Indian Railways ferries around 24 million passengers every day across India. Given the affordability factor and convenience of travelling long distances, trains are preferred by the masses. But what if some of these trains have a serious design flaw, one that could easily trick your muscle memory from travelling in trains regularly? It's a disaster waiting to happen.
What is the flaw?
As pointed out in a YouTube video as a "humble request to the Railway administration", an unidentified official accompanied by Railway security personnel is seen highlighting the risky design of the steps and handlebars in some of the Rani Kamlapati-New Delhi Shatabdi Express bogies.
Rani Kamlapati covers the longest distance of all Shatabdi Express trains at 705 kms, with its stops in Bhopal, Lalitpur, Jhansi, Gwalior, Morena, Agra and Mathura. This is an extremely busy route, ferrying thousands of passengers daily. With the large footfall the train attracts, the risk of tripping and falling is just as much.

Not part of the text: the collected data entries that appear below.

(* ===== verification/StreamEnds.v ===== *)
(** The source and the sinks of a stream answer the messages of their link by moves of it. *)

From stdpp Require Import base list numbers gmap functions.
From S2P Require Import Prelude Effects Streams StreamGraph StreamLink StreamReact StreamStage StreamFlow.

Section ends.
Context {T : Type} (p q : Z) (Hp : 0 < p <= q).
Abbreviation msg := (StageBehaviorCommand T).
Abbreviation acts := (list (action T)).
#[local] Existing Instance recording.

Lemma stop_recorded i (s1 : Stage T) (l : acts) :
  _lifecycle s1 = true -> _stop i (s1, l) = (Ret true, (s1, l ++ [ExpectStop i])).
Proof. intros H. unfold _stop, bind, this. cbn [fst]. by rewrite H. Qed.

(** What a sender that stopped still owed does not matter. *)
Definition forget_owing (L : @Link T) : Link :=
  mkLink (sender_runs L) (receiver_runs L) (receiver_wired L) (sender_wired L) 0 (owed L) (receiver_closed L)
    (reqs L) (data L) (sent L) (got L).
Lemma forget_owing_ok d Q fin L : link_ok p d Q fin L -> sender_runs L = false -> link_ok p d Q fin (forget_owing L).
Proof.
  intros (ns & cn & xs & t & H) Hs. exists ns, cn, xs, t. destruct H. split; cbn; try done; [|congruence..].
  intros (? & ? & ?)%lk_unasked. done.
Qed.

(** Nor what a receiver that stopped was owed, nor whether it had seen the end. *)
Definition forget_owed (L : @Link T) : Link :=
  mkLink (sender_runs L) (receiver_runs L) (receiver_wired L) (sender_wired L) (owing L) p false
    (reqs L) (data L) (sent L) (got L).
Lemma forget_owed_ok d Q fin L :
  link_ok p d Q fin L -> receiver_runs L = false -> receiver_wired L = true -> link_ok p d Q fin (forget_owed L).
Proof.
  intros (ns & cn & xs & t & H) Hs Hw. exists ns, cn, xs, t. destruct H. split; cbn; try done; try lia; try congruence.
  - intros Hr. specialize (lk_credit Hr). lia.
  - intros Hq. destruct (lk_quiet Hq) as (? & ? & ? & ?). split_and!; try done. congruence.
Qed.

(** * The source *)

Record source_ok (xs : list (result T)) (s : Stage T) (sent : list T) : Prop := {
  so_common : common_ok p q 0 s;
  so_up : _up s = None;
  so_demand : _demand s = 0;
  so_exhausted : _exhausted s = false;
  so_data : xs = (Ok <$> sent) ++ _iter s }.

(** What [n] rounds of [produce] draw from an iterable. *)
Inductive ending := More (rest : list (result T)) | Ended | FailedWith (e : exn) (rest : list (result T)).
Fixpoint draw (n : nat) (it : list (result T)) : list T * ending :=
  match n, it with
  | O, _ => ([], More it)
  | S n, [] => ([], Ended)
  | S n, Ok x :: rest => let '(ys, e) := draw n rest in (x :: ys, e)
  | S n, Err e :: rest => ([], FailedWith e rest)
  end.
Lemma draw_spec n it ys e :
  draw n it = (ys, e) ->
  match e with
  | More rest => it = (Ok <$> ys) ++ rest /\ length ys = n
  | Ended => it = Ok <$> ys /\ (length ys < n)%nat
  | FailedWith e rest => it = (Ok <$> ys) ++ Err e :: rest /\ (length ys < n)%nat
  end.
Proof.
  revert it ys e. induction n as [|n IH]; intros it ys e H; [by injection H as <- <-|].
  destruct it as [|[x|x] it]; cbn in H; [by injection H as <- <-; cbn; auto with lia| |
    by injection H as <- <-; cbn; auto with lia].
  destruct (draw n it) as [ys' e'] eqn:E. injection H as <- <-. specialize (IH _ _ _ E).
  destruct e'; destruct IH as [-> ?]; cbn; split; auto with lia.
Qed.

Definition tells (d : nat) (ys : list T) : acts := (fun x => Tell d (OnNext x)) <$> ys.
Lemma says_tells u d ys : u <> d -> says u d (tells d ys) [] (OnNext <$> ys) [].
Proof.
  intros Hne. unfold tells. induction ys as [|x l IH]; [done|]. cbn [fmap list_fmap].
  apply (says_app u d [_] _ [] [] [OnNext x] _ [] []); [by apply says_tell_down|done].
Qed.

Lemma produce_rec n i (s : Stage T) (l : acts) d :
  _down s = Some d -> _exhausted s = false -> _lifecycle s = true ->
  produce i n (s, l) =
  match draw n (_iter s) with
  | (ys, More rest) => (Ret false, (set_iter rest s, l ++ tells d ys))
  | (ys, Ended) =>
      (Ret true, (set_terminated (set_exhausted (set_iter [] s)), l ++ tells d ys ++ [Tell d OnComplete; ExpectStop i]))
  | (ys, FailedWith e rest) =>
      (Ret true, (set_terminated (set_iter rest s), l ++ tells d ys ++ [Tell d (OnError e); ExpectStop i]))
  end.
Proof.
  revert s l. induction n as [|n IH]; intros s l Hd Hx Hl.
  { cbn. rewrite app_nil_r. by destruct s. }
  cbn [produce draw]. unfold bind at 1, this at 1. cbn [fst]. rewrite Hd, Hx. destruct (_iter s) as [|[x|e] rest] eqn:E.
  - unfold bind, update. cbn [fst snd]. rewrite do_rec, stop_recorded by done. cbn. rewrite <- app_assoc.
    destruct s. cbn in *. by subst.
  - unfold bind, update, catch. cbn [fst snd lift]. unfold ret at 1. rewrite do_rec. unfold ret at 1.
    rewrite IH by done. cbn [_iter set_iter]. destruct (draw n rest) as [ys e]. cbn.
    destruct e; by rewrite <- app_assoc.
  - unfold bind, update, catch. cbn [fst snd lift]. unfold raise at 1. cbn [fst snd]. rewrite do_rec, stop_recorded by done.
    unfold ret. cbn. by rewrite <- app_assoc.
Qed.

Section source.
Context (xs : list (result T)) (Q : Prop) (s : Stage T) (Ld : @Link T).
Abbreviation fin0 := (fun l => l = oks xs /\ all_ok xs).

Definition source_answers (m : msg) : Prop :=
  exists b s' l dms,
    react SourceFromIterable 0 m s = (Ret b, (s', l)) /\
    says 0 1 l [] dms (if b : bool then [ExpectStop 0] else match m with Subscribe _ _ => [Acknowledge] | _ => [] end) /\
    link_ok p 1 Q fin0 (right_link 0 Ld b s' m dms) /\
    (b = false -> source_ok xs s' (sent Ld ++ nexts dms)) /\
    (b = true -> sent Ld ++ nexts dms `prefix_of` oks xs).

Context (Hok : source_ok xs s (sent Ld)) (Hrun : sender_runs Ld = true) (Hsw : sender_wired Ld = wired (_down s)).
Context (Hown : owing Ld = 0) (HLd : link_ok p 1 Q fin0 Ld) (HQ : Q -> all_ok xs).

(** The method, once the source is known not to have terminated. *)
Lemma react_source m :
  react SourceFromIterable 0 m s = match m with
    | Subscribe down wiring => bind (subscribed down wiring) (fun _ => ret false) (s, [])
    | Request n => (if 0 <? n then produce 0 (Z.to_nat n)
        else bind (update set_terminated) (fun _ => bind (tell_opt (_down s) (OnError ValueError)) (fun _ => _stop 0))) (s, [])
    | Cancel => bind (update set_terminated) (fun _ => _stop 0) (s, [])
    | _ => ret false (s, []) end.
Proof.
  unfold react. cbn [receive]. unfold SourceFromIterable_receive, bind at 1, this at 1. cbn [fst].
  rewrite (co_terminated _ _ _ _ (so_common _ _ _ Hok)). by destruct m.
Qed.
Lemma source_sent : sent Ld `prefix_of` oks xs.
Proof. rewrite (so_data _ _ _ Hok), oks_app. by eexists. Qed.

As demonstrated by the railway official in the video, the steps used to get on the train are not protruding even by an inch, which would allow passengers to get in easily. Instead, the steps are in the same line as the train's floor. This could prove fatal while trying to get down the train, as one would easily trip and fall on the platform or get the leg stuck between the train and the platform.
What's worse is that the same bogies that have these flawed steps do not have accessible handlebars for support. Instead, the handlebars are tucked inside the bogey in such a way that the passenger cannot hold it while getting up or down the train.

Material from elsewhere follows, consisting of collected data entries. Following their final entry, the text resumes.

Lemma keep_notify P snt gt i :
  pipe_inv P snt gt -> status (boxes (world P) i) = Stopped ->
  pipe_inv (mkPipe (stages P) (stage_stopped i (world P)) (unstarted P) (starting P) (wiring P) ({[i]} ∪ notified P)) snt gt.
Proof.
  intros HP Hstop. assert (Hd : runs (boxes (world P) i) = false) by (unfold runs; by rewrite Hstop).
  pose proof HP as [HF HW HG]. destruct HG as [Grefs Gstops Gcalls Gresult Gexp Gnot Gdead Gstate Gready Gfut Gfinal Gcomp].
  assert (Hi : (i <= last self)%nat).
  { destruct (decide (i <= last self)%nat); [done|]. by rewrite (fi_beyond _ _ _ _ _ _ _ _ _ _ _ HF) in Hd by lia. }
  assert (Hnew : forall j, j ∈ {[i]} ∪ notified P -> (j <= last self)%nat /\ runs (boxes (world P) j) = false).
  { intros j [->%elem_of_singleton|Hj]%elem_of_union; auto. }
  assert (Hall : Quiet (world P) -> (forall j, (j <= last self)%nat -> j ∈ {[i]} ∪ notified P) ->
    size (_expected_stops (graph (world P))) = length (_refs (graph (world P)))).
  { intros Hq Hj. rewrite Grefs, length_seq. apply expected_size. intros j. split; [intros ?%Gexp; tauto|].
    intros Hle. apply Gdead; [done|]. by apply Hnew, Hj. }
  unfold stage_stopped. case_bool_decide as He.
  - destruct (Nat.eqb_spec (size (_expected_stops (graph (world P)))) (length (_refs (graph (world P))))) as [Hs|Hs].
    + split; [done|by destruct HW|]. split; cbn [world notified starting unstarted set_graph graph set_state _refs _expected_stops
        _state boxes stops calls _materialized _ready]; auto.
    + split; [done|by destruct HW|]. split; cbn [world notified starting unstarted]; auto.
      intros Hq Hj. by destruct Hs; auto.
  - destruct (over (_state (graph (world P)))) eqn:Eo.
    + split; [done|by destruct HW|]. split; cbn [world notified starting unstarted]; auto.
      intros Hq _. by destruct He; auto.
    + apply keep_ended; [done|by apply fail_ended|]. intros j [->%elem_of_singleton|Hj]%elem_of_union; auto.
Qed.

Lemma keep_started P snt gt i : pipe_inv P snt gt -> i ∈ unstarted P -> pipe_inv (stage_started self i P) snt gt.
Proof.
  intros [HF HW HG] Hi. destruct HW as [Hz Hbef Haft Hsize Hstart Hnd Hrange].
  assert (Hsz : size (unstarted P) = S (size (unstarted P ∖ {[i]}))).
  { rewrite (union_difference_L {[i]} (unstarted P)) at 1 by set_solver. rewrite size_union by set_solver.
    by rewrite size_singleton. }
  assert (Hpos : 0 < starting P) by lia. pose proof (Hstart Hpos) as Hw.
  destruct HG as [Grefs Gstops Gcalls Gresult Gexp Gnot Gdead Gstate Gready Gfut Gfinal Gcomp].
  unfold stage_started. destruct (fut_done (_ready (world P))) eqn:Ef.
  - split; [done| |].
    + split; cbn; auto. lia.
    + split; cbn [world notified starting unstarted]; auto. intros Hq _. destruct (Gready Hq Hpos) as [E _]. by rewrite E in Ef.
  - split; [done| |].
    + split; cbn [world wiring starting unstarted stages]; try done.
      * intros j Hj _. apply Hbef; auto.
      * intros j Hj Hs. rewrite Hs. cbn. rewrite elem_of_seq. lia.
      * lia.
      * intros Hs. destruct (Z.eqb_spec (starting P - 1) 0); [lia|done].
      * destruct (starting P - 1 =? 0); [apply NoDup_seq|done].
      * intros j. destruct (starting P - 1 =? 0); [rewrite elem_of_seq; lia|auto].
    + split; cbn [world notified starting unstarted]; auto. intros Hq Hs. destruct (Gready Hq Hpos) as [E1 E2]. split; [done|lia].
Qed.

(** A mailbox that only moved messages into a batch, or took some that belong to no link. *)
Lemma flows_boxes st bx bx1 Q snt gt :
  flows_inv st bx Q snt gt ->
  (forall j, status (bx1 j) = status (bx j)) -> (forall j, ups (pend (bx1 j)) = ups (pend (bx j))) ->
  (forall j, downs (pend (bx1 j)) = downs (pend (bx j))) ->
  (forall j, Z.of_nat (in_flight_messages (bx1 j)) <= 2 * p + 4) ->
  (forall j, (last self < j)%nat \/ runs (bx j) = false -> bx1 j = bx j) -> flows_inv st bx1 Q snt gt.
Proof.
  intros [Flinks Fstage Fmade Ffail Fdead Ffl Fbey Ffst Flst] Hst Hups Hdowns Hfl Hsame.
  assert (Hruns : forall j, runs (bx1 j) = runs (bx j)) by (intros j; unfold runs; by rewrite Hst).
  split; try done.
  - intros j Hj. unfold link_of. rewrite !Hruns, Hups, Hdowns. by apply Flinks.
  - intros j Hj. rewrite Hruns. auto.
  - intros j. by rewrite Hst.
  - intros j Hj. rewrite Hruns in Hj. rewrite Hsame by auto. auto.
  - intros j Hj. rewrite Hsame by auto. auto.
  - by rewrite Hups.
  - by rewrite Hdowns.
Qed.
Lemma graph_boxes P gt bx1 (un : gset nat) st wi :
  (forall j, runs (bx1 j) = runs (boxes (world P) j)) -> graph_inv P gt ->
  un = unstarted P -> st = starting P ->
  graph_inv (mkPipe (stages P) (set_boxes bx1 (world P)) un st wi (notified P)) gt.
Proof.
  intros Hr [Grefs Gstops Gcalls Gresult Gexp Gnot Gdead Gstate Gready Gfut Gfinal Gcomp] -> ->.
  split; cbn [world notified starting unstarted set_boxes graph boxes stops calls _materialized _ready]; intros; rewrite ?Hr in *; eauto.
Qed.
Lemma sent_box i (b : Box T) w j : boxes (set_box i b w) j = if decide (j = i) then b else boxes w j.
Proof. cbn. case_decide as E; [rewrite E; apply fn_lookup_insert|by apply fn_lookup_insert_ne]. Qed.

Lemma keep_take P snt gt i :
  pipe_inv P snt gt -> status (boxes (world P) i) = Running -> batch (boxes (world P) i) = [] ->
  pipe_inv (set_world (set_box i (stage_batch self (boxes (world P) i)) (world P)) P) snt gt.
Proof.
  intros HP Hr Hb. pose proof HP as [HF HW HG]. set (bx1 := boxes (set_box i (stage_batch self (boxes (world P) i)) (world P))).
  assert (Hbx : forall j, bx1 j = if decide (j = i) then stage_batch self (boxes (world P) i) else boxes (world P) j)
    by (intros j; apply sent_box).
  assert (Hpend : forall j, pend (bx1 j) = pend (boxes (world P) j)).
  { intros j. rewrite Hbx. case_decide as E; [|done]. rewrite E. unfold pend, stage_batch. cbn. by rewrite Hb, take_drop. }
  assert (Hst : forall j, status (bx1 j) = status (boxes (world P) j)) by (intros j; rewrite Hbx; case_decide as E; [by rewrite E|done]).
  assert (Hruns : forall j, runs (bx1 j) = runs (boxes (world P) j)) by (intros j; unfold runs; by rewrite Hst).
  split; cbn [world stages set_world].
  - apply (flows_boxes _ _ _ _ _ _ HF Hst); intros j; rewrite ?Hpend; try done.
    + rewrite Hbx. case_decide as E; [|apply (fi_in_flight _ _ _ _ _ _ _ _ _ _ _ HF)].
      cbn. rewrite length_take. destruct (decide (i <= last self)%nat) as [Hi|Hi].
      * pose proof (pipe_pend _ _ _ _ _ _ Hp P snt gt i HP Hi) as Hbd.
        unfold pend in Hbd. rewrite Hb in Hbd. cbn in Hbd. lia.
      * rewrite (fi_beyond _ _ _ _ _ _ _ _ _ _ _ HF i) by lia. cbn. lia.
    + intros [Hj|Hj]; rewrite Hbx; (case_decide as E; [|done]).
      * subst j. rewrite (fi_beyond _ _ _ _ _ _ _ _ _ _ _ HF i) by lia. unfold stage_batch. cbn. by destruct (throughput self).
      * subst j. unfold runs in Hj. by rewrite Hr in Hj.
  - destruct HW as [Hz Hbef Haft Hsize Hstart Hnd Hrange]. split; cbn [world wiring starting unstarted stages set_world]; try done.
    + fold bx1. by rewrite Hpend.
    + intros j. fold bx1. rewrite Hpend. auto.
    + intros j. fold bx1. rewrite Hpend, Hruns. auto.
  - by apply (graph_boxes P gt bx1 _ _ (wiring P) Hruns HG).
Qed.

(** [wire_graph] finds room in the mailbox of the stage it wires. *)
Lemma wire_shape P P' snt gt :
  pipe_inv P snt gt -> wire_next self P = Some P' ->
  exists i rest, wiring P = i :: rest /\ (1 <= i <= last self)%nat /\ starting P = 0 /\
    let bx := boxes (world P) in
    P' = mkPipe (stages P) (set_boxes (<[i := grow [SetUpstream (i - 1) true] (bx i)]> bx) (world P)) (unstarted P) (starting P)
           rest (notified P).
Proof.
  intros HP. pose proof HP as [HF HW HG]. unfold wire_next. destruct (wiring P) as [|i rest] eqn:Ew; [done|].
  destruct HW as [Hz Hbef Haft Hsize Hstart Hnd Hrange].
  assert (Hi : (1 <= i <= last self)%nat) by (apply Hrange; rewrite Ew; by left).
  assert (Hs0 : starting P = 0) by (destruct (decide (0 < starting P)) as [H|H]; [by rewrite (Hstart H) in Ew|lia]).
  destruct (Hbef i Hi ltac:(right; rewrite Ew; by left)) as [Hset Hup].
  set (m := SetUpstream (i - 1) true : msg). set (bx := boxes (world P)) in *.
  assert (Hsend : send (capacity self) m (bx i) = Ok (grow [m] (bx i))).
  { unfold send, grow. pose proof (fi_in_flight _ _ _ _ _ _ _ _ _ _ _ HF i). pose proof (su_capacity _ _ _ _ Hsu).
    pose proof (downs_bound _ _ _ _ _ _ Hp _ _ _ _ _ HF i ltac:(lia)). pose proof (ups_bound _ _ _ _ _ _ Hp _ _ _ _ _ HF i ltac:(lia)).
    pose proof (classes (pend (bx i))) as Hc. rewrite Hset in Hc. cbn in Hc.
    assert (length (queue (bx i)) <= length (pend (bx i)))%nat by (unfold pend; rewrite length_app; lia).
    destruct (status (bx i)); [..|done]; (rewrite (proj2 (Z.leb_gt _ _)) by lia; done). }
  unfold perform, bounded_env. cbn [perform_]. fold bx. rewrite Hsend. intros [= <-]. eauto 10.
Qed.
Lemma keep_wire P P' snt gt : pipe_inv P snt gt -> wire_next self P = Some P' -> pipe_inv P' snt gt.
Proof.
  intros HP Hwire. destruct (wire_shape P P' snt gt HP Hwire) as (i & rest & Ew & Hi & Hs0 & ->).
  pose proof HP as [HF HW HG]. destruct HW as [Hz Hbef Haft Hsize Hstart Hnd Hrange].
  destruct (Hbef i Hi ltac:(right; rewrite Ew; by left)) as [Hset Hup].
  rewrite Ew in Hnd. inversion Hnd as [|? ? Hnin Hnd']; subst.
  set (m := SetUpstream (i - 1) true : msg). set (bx := boxes (world P)) in *.
  set (bx1 := <[i := grow [m] (bx i)]> bx).
  assert (Hbx : forall j, bx1 j = if decide (j = i) then grow [m] (bx i) else bx j)
    by (intros j; apply (sent_box i _ (world P))).
  assert (Hst : forall j, status (bx1 j) = status (bx j)).
  { intros j. rewrite Hbx. case_decide as E; [rewrite E; apply grow_status|done]. }
  assert (Hruns : forall j, runs (bx1 j) = runs (bx j)) by (intros j; unfold runs; by rewrite Hst).
  assert (Hother : forall class : list msg -> list msg, (forall k n, class (k ++ n) = class k ++ class n) -> class [m] = [] ->
    forall j, class (pend (bx1 j)) = class (pend (bx j))).
  { intros class Happ Hm j. rewrite Hbx. case_decide as E; [|done]. rewrite E, grow_pend. case_bool_decide; [done|].
    by rewrite Happ, Hm, app_nil_r. }
  split; cbn [world stages].
  - apply (flows_boxes _ _ bx1 _ _ _ HF Hst); [by apply (Hother ups ups_app)|by apply (Hother downs downs_app)| |].
    + intros j. rewrite Hbx. case_decide as E; [|apply (fi_in_flight _ _ _ _ _ _ _ _ _ _ _ HF)].
      unfold grow. destruct (status (bx i)); apply (fi_in_flight _ _ _ _ _ _ _ _ _ _ _ HF i).
    + intros j Hj. rewrite Hbx. case_decide as E; [|done]. subst j. destruct Hj as [Hj|Hj]; [lia|].
      by rewrite (fi_dead _ _ _ _ _ _ _ _ _ _ _ HF i Hj : bx i = _).
  - split; cbn [world wiring starting unstarted stages set_boxes boxes]; fold bx1; try done.
    + rewrite Hbx, decide_False by lia. done.
    + intros j Hj [Hs|Hw]; [lia|]. rewrite Hbx, decide_False by (intros ->; done).
      apply Hbef; [done|]. right. rewrite Ew. by right.
    + intros j Hj _ Hw Hr. rewrite Hruns in Hr. rewrite Hbx. case_decide as E.
      * subst j. left. split; [|done]. rewrite grow_pend, bool_decide_false, setups_app, Hset; [done|].
        intros E. unfold runs in Hr. by rewrite E in Hr.
      * apply Haft; try done. rewrite Ew. set_solver.
    + intros Hs. lia.
    + intros j Hj. apply Hrange. rewrite Ew. by right.
  - by apply (graph_boxes P gt bx1 _ _ rest Hruns HG).
Qed.

Lemma keep_stop P snt gt i :
  pipe_inv P snt gt -> i ∈ stops (world P) -> status (boxes (world P) i) <> Stopped ->
  pipe_inv (set_world (set_box i stopped_box (world P)) P) snt gt.
Proof.
  intros HP Hs Hne. pose proof HP as [HF HW HG]. set (bx := boxes (world P)) in *.
  pose proof HG as [Grefs Gstops Gcalls Gresult Gexp Gnot Gdead Gstate Gready Gfut Gfinal Gcomp].
  assert (HnQ : ~ Quiet (world P)) by (intros [_ H]; set_solver).
  assert (Hi : (i <= last self)%nat) by auto.
  assert (Hrun : runs (bx i) = true).
  { pose proof (fi_failed _ _ _ _ _ _ _ _ _ _ _ HF i) as Hf. unfold runs. fold bx in Hf. by destruct (status (bx i)). }
  set (bx1 := <[i := stopped_box]> bx).
  assert (Hbx : forall j, bx1 j = if decide (j = i) then stopped_box else bx j) by (intros j; apply (sent_box i _ (world P))).
  assert (Hdead : forall j, runs (bx j) = false -> runs (bx1 j) = false) by (intros j Hj; rewrite Hbx; by case_decide).
  destruct HF as [Flinks Fstage Fmade Ffail Fdead Ffl Fbey Ffst Flst]. split; cbn [world stages set_world].
  - split; fold bx1; try done.
    + intros j Hj. pose proof (Flinks j Hj) as HL. unfold link_of. rewrite !Hbx.
      destruct (decide (S j = i)) as [E|Hn1]; [|destruct (decide (j = i)) as [E|Hn2]].
      * rewrite decide_False by lia. subst i.
        replace (mkLink _ _ _ _ _ _ _ _ _ _ _) with (receiver_dies [] (link_of p kd (stages P) bx snt gt j)).
        -- by apply receiver_dies_ok; [done|done|left| |].
        -- unfold receiver_dies. rewrite to_sender_nil. done.
      * subst j. replace (mkLink _ _ _ _ _ _ _ _ _ _ _) with (sender_dies [] (link_of p kd (stages P) bx snt gt i)).
        -- by apply sender_dies_ok; [done|done|left|..].
        -- unfold sender_dies. rewrite to_receiver_nil. done.
      * done.
    + intros j Hj. rewrite Hbx. case_decide; [done|]. auto.
    + intros j. rewrite Hbx. case_decide; [done|]. auto.
    + intros j. rewrite Hbx. case_decide; [done|]. auto.
    + intros j. rewrite Hbx. case_decide; [cbn; lia|]. auto.
    + intros j Hj. rewrite Hbx, decide_False by lia. auto.
    + rewrite Hbx. by case_decide.
    + rewrite Hbx. by case_decide.
  - destruct HW as [Hz Hbef Haft Hsize Hstart Hnd Hrange].
    split; cbn [world wiring starting unstarted stages set_world set_box set_boxes boxes]; fold bx1; try done.
    + rewrite Hbx. by case_decide.
    + intros j Hj Hw. destruct (Hbef j Hj Hw) as [H1 H2]. split; [|done]. rewrite Hbx. by case_decide.
    + intros j Hj H1 H2. rewrite Hbx. case_decide; [done|]. auto.
  - split; cbn [world notified starting unstarted set_world set_box set_boxes graph boxes stops calls _materialized _ready]; fold bx1;
      try done; try (intros Hq; by destruct HnQ).
    + intros v Hv. destruct (Gresult v Hv) as (H1 & H2 & H3). auto.
    + intros j Hj. destruct (Gexp j Hj) as [H1 H2]. auto.
    + intros j Hj. destruct (Gnot j Hj) as [H1 H2]. auto.
Qed.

As it turns out, not all bogies in the Shatabdi Express trains have this design flaw, but only some of them. This makes it even more dangerous as a passenger might just assume it's the same step and handlebar, which could cause a misbalance.
The official in the video suggests the step be slightly outward and the handlebars are moved closer to the bogie's door to make it accessible. Going through the comments shows that this design flaw is also found in other Shatabdi Express trains operating on other routes.
We will update Indian Railway's response to this issue and update the copy accordingly.